---------- Provided information
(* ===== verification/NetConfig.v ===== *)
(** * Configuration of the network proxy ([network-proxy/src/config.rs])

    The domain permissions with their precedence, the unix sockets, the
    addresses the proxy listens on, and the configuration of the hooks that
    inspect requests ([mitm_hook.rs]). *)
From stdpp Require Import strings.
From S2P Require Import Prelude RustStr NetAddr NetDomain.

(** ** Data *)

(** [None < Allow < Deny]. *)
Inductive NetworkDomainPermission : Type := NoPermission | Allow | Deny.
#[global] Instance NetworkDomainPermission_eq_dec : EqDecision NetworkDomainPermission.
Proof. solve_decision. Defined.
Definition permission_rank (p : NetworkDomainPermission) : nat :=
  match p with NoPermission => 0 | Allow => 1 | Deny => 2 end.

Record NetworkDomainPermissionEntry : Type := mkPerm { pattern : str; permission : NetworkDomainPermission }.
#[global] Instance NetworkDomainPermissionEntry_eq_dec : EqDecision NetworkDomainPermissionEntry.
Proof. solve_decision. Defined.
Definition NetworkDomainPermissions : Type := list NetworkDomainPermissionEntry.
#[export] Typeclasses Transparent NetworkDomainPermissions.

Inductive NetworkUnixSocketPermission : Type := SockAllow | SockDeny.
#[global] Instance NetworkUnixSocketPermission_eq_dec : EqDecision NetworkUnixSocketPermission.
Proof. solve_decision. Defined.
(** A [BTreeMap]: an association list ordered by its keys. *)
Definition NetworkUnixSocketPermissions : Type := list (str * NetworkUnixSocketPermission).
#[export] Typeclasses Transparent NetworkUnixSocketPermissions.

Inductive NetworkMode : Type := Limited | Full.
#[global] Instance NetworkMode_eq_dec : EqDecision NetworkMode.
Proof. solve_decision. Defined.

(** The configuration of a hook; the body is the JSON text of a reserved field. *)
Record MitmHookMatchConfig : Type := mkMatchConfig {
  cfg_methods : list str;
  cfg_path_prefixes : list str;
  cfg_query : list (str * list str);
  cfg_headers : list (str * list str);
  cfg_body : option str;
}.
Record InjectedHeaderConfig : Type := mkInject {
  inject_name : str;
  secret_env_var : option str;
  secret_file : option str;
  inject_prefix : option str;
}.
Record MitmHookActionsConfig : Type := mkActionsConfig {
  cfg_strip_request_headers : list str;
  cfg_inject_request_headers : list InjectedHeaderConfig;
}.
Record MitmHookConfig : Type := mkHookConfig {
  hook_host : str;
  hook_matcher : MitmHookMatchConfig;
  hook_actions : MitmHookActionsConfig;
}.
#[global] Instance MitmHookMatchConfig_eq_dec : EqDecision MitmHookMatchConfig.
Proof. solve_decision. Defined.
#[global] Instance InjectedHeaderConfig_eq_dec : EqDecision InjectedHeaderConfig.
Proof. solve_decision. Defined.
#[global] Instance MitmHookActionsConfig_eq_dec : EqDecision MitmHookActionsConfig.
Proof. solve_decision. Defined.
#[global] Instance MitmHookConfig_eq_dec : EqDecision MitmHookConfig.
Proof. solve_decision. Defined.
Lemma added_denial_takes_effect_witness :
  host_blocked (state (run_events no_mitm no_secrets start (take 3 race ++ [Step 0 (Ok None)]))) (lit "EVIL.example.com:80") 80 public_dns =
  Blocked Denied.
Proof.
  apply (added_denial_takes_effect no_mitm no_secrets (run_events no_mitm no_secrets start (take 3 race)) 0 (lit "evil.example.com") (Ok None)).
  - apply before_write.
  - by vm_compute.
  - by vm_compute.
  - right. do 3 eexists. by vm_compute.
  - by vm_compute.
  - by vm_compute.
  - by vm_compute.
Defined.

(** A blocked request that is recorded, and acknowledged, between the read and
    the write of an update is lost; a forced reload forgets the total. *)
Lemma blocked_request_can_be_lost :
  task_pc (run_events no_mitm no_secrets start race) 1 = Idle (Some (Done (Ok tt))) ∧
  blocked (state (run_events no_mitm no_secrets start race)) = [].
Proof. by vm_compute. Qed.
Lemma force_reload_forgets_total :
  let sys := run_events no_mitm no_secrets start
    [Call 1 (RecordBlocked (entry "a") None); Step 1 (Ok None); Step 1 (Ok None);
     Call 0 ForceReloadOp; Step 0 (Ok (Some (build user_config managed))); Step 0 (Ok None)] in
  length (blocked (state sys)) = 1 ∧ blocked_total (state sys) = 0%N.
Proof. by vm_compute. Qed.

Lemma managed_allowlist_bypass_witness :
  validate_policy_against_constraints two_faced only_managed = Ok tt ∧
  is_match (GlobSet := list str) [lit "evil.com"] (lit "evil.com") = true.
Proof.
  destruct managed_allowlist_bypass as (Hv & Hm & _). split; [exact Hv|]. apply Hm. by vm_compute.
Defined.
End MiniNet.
--------------------
* **What is needed**:
The answer should be a single number: how many lines in the records contain "NetworkDomainPermissionEntry".

* **Answer space**:
3